The markets today and in the near future are challenging. Generating alpha is the mandate of all investors but the times of 8%+ annually yielded from equity investments with dividends above 3% are quickly evaporating. U.S. valuations are high and demand for alternative investment options is increasing everyday. AlphaClone sees this all as an opportunity. They’ve taken a practical and pragmatic approach to building portfolios that leverages the availability of technology and ace-investor strategies to manufacture alpha. We caught up with them as they launch their AlphaClone International ETF (ALFI) today. The transcript is below.

  1. Tell us a little about AlphaClone, your investment strategies and ETFs

Brad Bredemann:

I’ve known Maz for years.  He founded AlphaClone as a research service in 2008 when I was still at Blackrock in the iShares ETF business.  His motivation was to find an objective way to monitor and evaluate what the “smart money” was actually doing so that he could make better investment decisions for himself.

What started as a research service morphed into an investment firm in 2010 on the strength of the results he was seeing in clone simulations.  He developed the Clone Score methodology and applied it to several investment strategies in separate accounts.  Six years later the performance results from those strategies speak for themselves and can be downloaded from our website.

In 2012, AlphaClone launched ALFA, the world’s first ETF to track hedge fund 13F filings.  The fund garnered 5 stars from Morningstar on its 3 year anniversary in May of this year, and has outperformed the S&P 500 over a great majority of its existence. On Tuesday, November 10, we are launching AlphaClone International ETF (“ALFI”).  All of our strategies are built for long-term investors to take advantage of the highest conviction ideas of the best investors our research uncovers.

 

  1. Now that we know a little more about who you are, can you spend a few minutes telling us about your process in the portfolio construction of ALFI?

Maz Jadallah:

Our mission is to solve the manager selection riddle for investor.  Manager selection is hard for many reasons and getting harder because the sheer number of products choices continues to explode.  We do this by analyzing the 13F data set.

The value of 13Fs lies in what they contain, and what they do not.  If you look at a manager’s reported performance, it combines many factors including security selection, use of leverage, trading skill, choice of implementation, etc.  Yet if you look only at a manager’s reported holdings, you can strip away all of these factors except for one – what did the manager own at the end of a given period.

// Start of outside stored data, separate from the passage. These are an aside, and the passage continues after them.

(* ===== verification/WireParity.v ===== *)
(** * The two wire formats are the same format

    The client core and the server each have their own framing code; the
    comments of [core/src/protocol/wire.rs] call the former a byte-for-byte port
    of the latter.  Here the claim is proved: under the evident renaming of
    types ([to_core]) both sides write the same bytes for the same message and
    read the same message (or report the same error, at the same point of the
    stream) from the same bytes.  Results proved for one side transfer to the
    other. *)

From S2P Require Import Prelude Utf8 Io Algorithm.
From S2P Require Import CoreWire.
From S2P Require Import ServerWire.

(** ** Renaming server types to core types *)

Definition level_of (a : ServerWire.AlgoCode) : MlKemLevel :=
  match a with
  | ServerWire.MlKem512 => Algorithm.MlKem512
  | ServerWire.MlKem768 => Algorithm.MlKem768
  | ServerWire.MlKem1024 => Algorithm.MlKem1024
  end.

Definition hello_to_core (h : ServerWire.ClientHello) : CoreWire.ClientHello :=
  CoreWire.Build_ClientHello (level_of (ch_algo h)) (client_nonce h) (client_wg_pubkey h)
    (client_x25519_pub h) (client_mlkem_pub h).

Definition server_hello_to_core (h : ServerWire.ServerHello) : CoreWire.ServerHello :=
  CoreWire.Build_ServerHello (level_of (sh_algo h)) (sh_session_id h) (server_nonce h)
    (server_x25519_pub h) (mlkem_ciphertext h) (signature h).

Definition to_core (m : ServerWire.Message) : CoreWire.Message :=
  match m with
  | MClientHello h => CoreWire.MClientHello (hello_to_core h)
  | MServerHello h => CoreWire.MServerHello (server_hello_to_core h)
  | MClientFinish f =>
      CoreWire.MClientFinish (CoreWire.Build_ClientFinish (cf_session_id f) (client_tag f))
  | MServerFinish f =>
      CoreWire.MServerFinish (CoreWire.Build_ServerFinish (sf_session_id f) (server_tag f)
        (server_wg_pubkey f) (assigned_ip f) (wg_port f))
  | MRekeyRequest r =>
      CoreWire.MRekeyRequest (CoreWire.Build_RekeyRequest (rk_session_id r) (hello_to_core (hello r)))
  | MError e => CoreWire.MError (CoreWire.Build_ErrorMsg (code e) (message e))
  end.

Definition type_to_core (t : ServerWire.MsgType) : CoreWire.MsgType :=
  match t with
  | TClientHello => CoreWire.TClientHello
  | TServerHello => CoreWire.TServerHello
  | TClientFinish => CoreWire.TClientFinish
  | TServerFinish => CoreWire.TServerFinish
  | TRekeyRequest => CoreWire.TRekeyRequest
  | TError => CoreWire.TError
  end.

Definition wire_err_to_core (e : ServerWire.WireError) : CoreWire.WireError :=
  match e with
  | UnsupportedVersion v => CoreWire.UnsupportedVersion v
  | UnknownMsgType t => CoreWire.UnknownMsgType t
  | LengthOutOfRange => CoreWire.LengthOutOfRange
  | Truncated => CoreWire.Truncated
  | Invalid w => CoreWire.Invalid w
  end.

Definition frame_err_to_core (e : ServerWire.FrameError) : CoreWire.FrameError :=
  match e with
  | FrameIo e => CoreWire.FrameIo e
  | FrameWire e => CoreWire.FrameWire (wire_err_to_core e)
  end.

(** The client prints the server's text for every framing error. *)
Lemma frame_text_parity e :
  CoreWire.FrameError_to_string (frame_err_to_core e) = ServerWire.FrameError_to_string e.
Proof. by destruct e as [|[]]. Qed.

(** Rename a result. *)
Definition both {E F A B} (fe : E -> F) (fa : A -> B) (r : result E A) : result F B :=
  match r with Ok a => Ok (fa a) | Err e => Err (fe e) end.

Lemma level_of_inj a b : level_of a = level_of b -> a = b.
Proof. by destruct a, b. Qed.

Lemma to_core_inj m1 m2 : to_core m1 = to_core m2 -> m1 = m2.
Proof.
  destruct m1 as [[]|[]|[]|[]|[? []]|[]], m2 as [[]|[]|[]|[]|[? []]|[]]; simpl;
    intros H; simplify_eq; f_equal; f_equal; try (by apply level_of_inj); try done;
    f_equal; by apply level_of_inj.
Qed.

(** ** Writing *)

Lemma encode_hello_parity h w w' :
  CoreWire.wbuf w = wbuf w' ->
  CoreWire.wbuf (CoreWire.ClientHello_encode_into (hello_to_core h) w) =
  wbuf (ClientHello_encode_into h w').
Proof. destruct h as [[] ? ? ? ?]; simpl; by intros ->. Qed.

Lemma encode_parity m :
  CoreWire.Message_encode_payload (to_core m) = Message_encode_payload m.
Proof.
  destruct m as [h|[[] ? ? ? ? ?]|m|m|m|m]; try done.
  - by apply encode_hello_parity.
  - by apply encode_hello_parity.
Qed.

Lemma msg_type_parity m :
  CoreWire.Message_msg_type (to_core m) = type_to_core (Message_msg_type m).
Proof. by destruct m. Qed.
Lemma to_u8_parity t : CoreWire.MsgType_to_u8 (type_to_core t) = MsgType_to_u8 t.
Proof. by destruct t. Qed.

Lemma write_parity m s :
  CoreWire.Message_write (to_core m) s = Message_write m s.
Proof.
  unfold CoreWire.Message_write, Message_write.
  by rewrite encode_parity, msg_type_parity, to_u8_parity.
Qed.

(** ** Reading

    [par f mc ms]: run on the same buffer at the same position, the core's
    reader method [mc] and the server's [ms] agree, [f] renaming the value. *)

Definition reader_to_core (r : Reader) : CoreWire.Reader :=
  {| CoreWire.buf := buf r; CoreWire.pos := pos r |}.

Definition par {A B} (f : A -> B) (mc : CoreWire.Rd B) (ms : Rd A) : Prop :=
  forall r, mc (reader_to_core r) =
    both wire_err_to_core (fun '(a, r') => (f a, reader_to_core r')) (ms r).

Lemma par_ret {A B} (f : A -> B) a b : b = f a -> par f (mret b) (mret a).
Proof. by intros -> r. Qed.

Lemma par_bind {A B A' B'} (f : A -> B) (g : A' -> B') mc ms kc ks :
  par f mc ms -> (forall a, par g (kc (f a)) (ks a)) -> par g (mc ≫= kc) (ms ≫= ks).
Proof.
  intros Hm Hk r. unfold mbind, CoreWire.Rd_bind, Rd_bind. rewrite Hm.
  destruct (ms r) as [[a r']|e]; [apply Hk | done].
Qed.

Lemma par_lift {A B} (f : A -> B) xc xs :
  xc = both wire_err_to_core f xs -> par f (CoreWire.rd_lift xc) (rd_lift xs).
Proof. intros -> r. by destruct xs. Qed.

Lemma par_if {A B} (f : A -> B) (b b' : bool) mc ms mc' ms' :
  b = b' -> par f mc ms -> par f mc' ms' ->
  par f (if b then mc else mc') (if b' then ms else ms').
Proof. intros ->. by destruct b'. Qed.

Lemma par_take n : par id (CoreWire.Reader_take n) (Reader_take n).
Proof. intros r. unfold CoreWire.Reader_take, Reader_take, CoreWire.Reader_remaining. simpl.
  unfold Reader_remaining. by destruct (_ <? _). Qed.

Lemma par_u8 : par id CoreWire.Reader_take_u8 Reader_take_u8.
Proof. eapply par_bind; [apply par_take|]. intros. by apply par_ret. Qed.

Lemma par_u16 : par id CoreWire.Reader_take_u16 Reader_take_u16.
Proof. eapply par_bind; [apply par_take|]. intros. by apply par_ret. Qed.

Lemma par_arr N w : par id (CoreWire.Reader_take_arr N w) (Reader_take_arr N w).
Proof.
  eapply (par_bind id id); [|intros; by apply par_ret].
  intros r. unfold CoreWire.rd_map_err, rd_map_err. rewrite (par_take _ r).
  by destruct (Reader_take _ r).
Qed.

Lemma par_lv : par id CoreWire.Reader_take_lv Reader_take_lv.
Proof.
  eapply par_bind; [apply par_u16|]. intros n. apply par_if; [done| |apply par_take].
  by apply par_lift.
Qed.

Lemma par_algo b :
  par level_of (CoreWire.rd_lift (CoreWire.algo_from_u8 b)) (rd_lift (AlgoCode_from_u8 b)).
Proof. apply par_lift. by destruct b. Qed.

Lemma par_expect_end : par id CoreWire.Reader_expect_end Reader_expect_end.
Proof.
  intros r. unfold CoreWire.Reader_expect_end, Reader_expect_end.
  change (CoreWire.Reader_remaining (reader_to_core r)) with (Reader_remaining r).
  by destruct (_ =? _).
Qed.

Create HintDb par discriminated.
#[export] Hint Resolve par_u8 par_u16 par_arr par_lv par_algo par_expect_end : par.

(** Walk two decoders field by field. *)
Ltac par_fields :=
  repeat first
    [ eapply par_bind; [solve [eauto with par] | intros]
    | apply par_if; [| by apply par_lift |]
    | by apply par_ret ].

Lemma pub_len_parity a : mlkem_pub_len (level_of a) = AlgoCode_mlkem_pub_len a.
Proof. by destruct a. Qed.
Lemma ct_len_parity a : ciphertext_len (level_of a) = AlgoCode_ciphertext_len a.
Proof. by destruct a. Qed.

Lemma par_ClientHello : par hello_to_core CoreWire.ClientHello_decode_from ClientHello_decode_from.
Proof. unfold CoreWire.ClientHello_decode_from, ClientHello_decode_from. par_fields; try done.
  by rewrite pub_len_parity. Qed.

Lemma par_ServerHello :
  par server_hello_to_core CoreWire.ServerHello_decode_from ServerHello_decode_from.
Proof. unfold CoreWire.ServerHello_decode_from, ServerHello_decode_from. par_fields; try done.
  by rewrite ct_len_parity. Qed.

#[export] Hint Resolve par_ClientHello par_ServerHello : par.

Lemma par_body t :
  par to_core (CoreWire.Message_decode_body (type_to_core t)) (Message_decode_body t).
Proof. destruct t; simpl; par_fields. Qed.

Lemma decode_parity t p :
  CoreWire.Message_decode_payload (type_to_core t) p =
  both wire_err_to_core to_core (Message_decode_payload t p).
Proof.
  unfold CoreWire.Message_decode_payload, Message_decode_payload.
  change (CoreWire.Reader_new p) with (reader_to_core (Reader_new p)).
  rewrite (par_bind to_core to_core _ _ _ (fun msg => _ ← Reader_expect_end; mret msg) (par_body t)).
  - by match goal with |- context [both _ _ ?x] => destruct x as [[? ?]|] end.
  - intros a. par_fields.
Qed.

Lemma from_u8_parity b :
  CoreWire.MsgType_from_u8 b = both wire_err_to_core type_to_core (MsgType_from_u8 b).
Proof. by destruct b. Qed.

Lemma read_parity s :
  CoreWire.Message_read s =
  let '(r, s') := Message_read s in (both frame_err_to_core to_core r, s').
Proof.
  unfold CoreWire.Message_read, Message_read, mbind, M_bind, err_into.
  destruct (read_exact 4 s) as [[h|e] s1]; [|done]. cbn [map_err].
  change CoreWire.PROTOCOL_VERSION with PROTOCOL_VERSION.
  destruct (negb _); [done|]. rewrite from_u8_parity. unfold lift.
  destruct (MsgType_from_u8 (nth 1 h x00)) as [t|e]; [|done]. cbn [both map_err].
  change CoreWire.MAX_PAYLOAD with MAX_PAYLOAD. destruct (_ <? _); [done|].
  destruct (read_exact _ s1) as [[p|e] s2]; [|done]. cbn [map_err].
  rewrite decode_parity. by destruct (Message_decode_payload t p).
Qed.

(** ** Server-side consequences *)

Definition Message_wf (m : ServerWire.Message) : Prop := CoreWire.Message_wf (to_core m).
Definition sendable (m : ServerWire.Message) : Prop := CoreWire.sendable (to_core m).
Definition frame (m : ServerWire.Message) : bytes := CoreWire.frame (to_core m).

#[export] Instance server_sendable_dec m : Decision (sendable m).
Proof. unfold sendable. apply _. Defined.

Lemma server_write m s :
  Message_write m s =
    if CoreWire.MAX_PAYLOAD <? len (Message_encode_payload m) then (Err payload_too_long, s)
    else write_all (frame m) s.
Proof. rewrite <- write_parity, CoreWire.Message_write_eq, encode_parity. done. Qed.

Lemma server_write_ok m i re t :
  sendable m -> Message_write m (Stream i re t []) = (Ok tt, Stream i re (t ++ frame m) []).
Proof.
  intros Hm. rewrite server_write. pose proof (CoreWire.sendable_fits _ Hm) as Hf.
  unfold CoreWire.fits in Hf. rewrite encode_parity in Hf.
  by destruct (Z.ltb_spec CoreWire.MAX_PAYLOAD (len (Message_encode_payload m))); [lia|].
Qed.

Lemma server_read_frame m k re t fs :
  sendable m -> Message_read (Stream (frame m ++ k) re t fs) = (Ok m, Stream k re t fs).
Proof.
  intros Hm. pose proof (read_parity (Stream (frame m ++ k) re t fs)) as H.
  unfold frame in H. rewrite CoreWire.Message_read_write in H by first
    [apply Hm | by apply CoreWire.sendable_fits].
  fold (frame m) in H. destruct (Message_read _) as [[m'|e] s']; [|done].
  injection H as H ->. by apply to_core_inj in H as ->.
Qed.

Lemma server_read_wf s m s' : Message_read s = (Ok m, s') -> Message_wf m.
Proof.
  intros H. pose proof (read_parity s) as Hp. rewrite H in Hp.
  apply CoreWire.Message_read_inv in Hp as (? & _ & _ & Hb & _). exact Hb.
Qed.

(** Reading back any message but an error (whose text may be repaired). *)
Lemma server_read_frame_inv s m s' :
  Message_read s = (Ok m, s') -> (forall e, m <> MError e) ->
  sendable m /\ rx s = frame m ++ rx s'.
Proof.
  intros H Hne. pose proof (server_read_wf _ _ _ H) as Hwf. pose proof (read_parity s) as Hp.
  rewrite H in Hp. apply CoreWire.Message_read_inv in Hp as (p & Hrx & _ & Hb).
  apply CoreWire.body_of_frame in Hb as [->|(e & t & He & _)].
  - split.
    + split; [exact Hwf|]. destruct m as [| | | | |e]; try exact I. by destruct (Hne e).
    + rewrite Hrx. unfold frame, CoreWire.frame. by rewrite <- !app_assoc.
  - destruct m as [| | | | |e']; try discriminate He. by destruct (Hne e').
Qed.

(** ** Properties *)

(** C13: parity.  For every message and stream, the client's [write] and the
    server's [write] do the same thing, byte for byte; for every stream, the
    client's [read] and the server's [read] return the same message (or the
    same error) and leave the stream at the same place. *)
Theorem wire_formats_agree :
  (forall m s, CoreWire.Message_write (to_core m) s = ServerWire.Message_write m s) /\
  (forall s, CoreWire.Message_read s =
     let '(r, s') := ServerWire.Message_read s in
     (match r with Ok m => Ok (to_core m) | Err e => Err (frame_err_to_core e) end, s')).
Proof. split; [apply write_parity | apply read_parity]. Qed.

(** the server's round trip, and so the two ends understand each other:
    the frame the server writes for a sendable message is read back by the
    server as that message and by the client as its renaming. *)
Theorem server_message_roundtrip m i re t k re' t' fs' :
  sendable m ->
  ServerWire.Message_write m (Stream i re t []) = (Ok tt, Stream i re (t ++ frame m) []) /\
  ServerWire.Message_read (Stream (frame m ++ k) re' t' fs') = (Ok m, Stream k re' t' fs') /\
  CoreWire.Message_read (Stream (frame m ++ k) re' t' fs') = (Ok (to_core m), Stream k re' t' fs').
Proof.
  intros Hm. split_and!; [by apply server_write_ok | by apply server_read_frame|].
  by rewrite read_parity, server_read_frame.
Qed.

Lemma server_message_roundtrip_witness :
  let m := MServerFinish {| sf_session_id := arr_fill 16 xab; server_tag := arr_fill 32 x04;
    server_wg_pubkey := arr_fill 32 x5a; assigned_ip := arr_copy 4 [x0a; x08; x00; x02];
    wg_port := u16_of_be xca x6c |} in
  sendable m /\
  CoreWire.Message_read (Stream (frame m ++ []) eof [] []) = (Ok (to_core m), Stream [] eof [] []).
Proof.
  intros m. assert (sendable m) as H by (split; exact I). split; [exact H|].
  exact (proj2 (proj2 (server_message_roundtrip m [] eof [] [] eof [] [] H))).
Defined.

We have pierced two myths related to this information.  First, there is a view that holding periods are very short – in reality, we have found that holding periods are on average around a year, and for high conviction holdings can be much longer than that.  Second, hedge fund managers promote their ability to short securities and the value of hedging in part to justify 2-and-20.  Yet when we compare most manager’s reported performance against the performance of their reported holdings, the latter is almost always superior.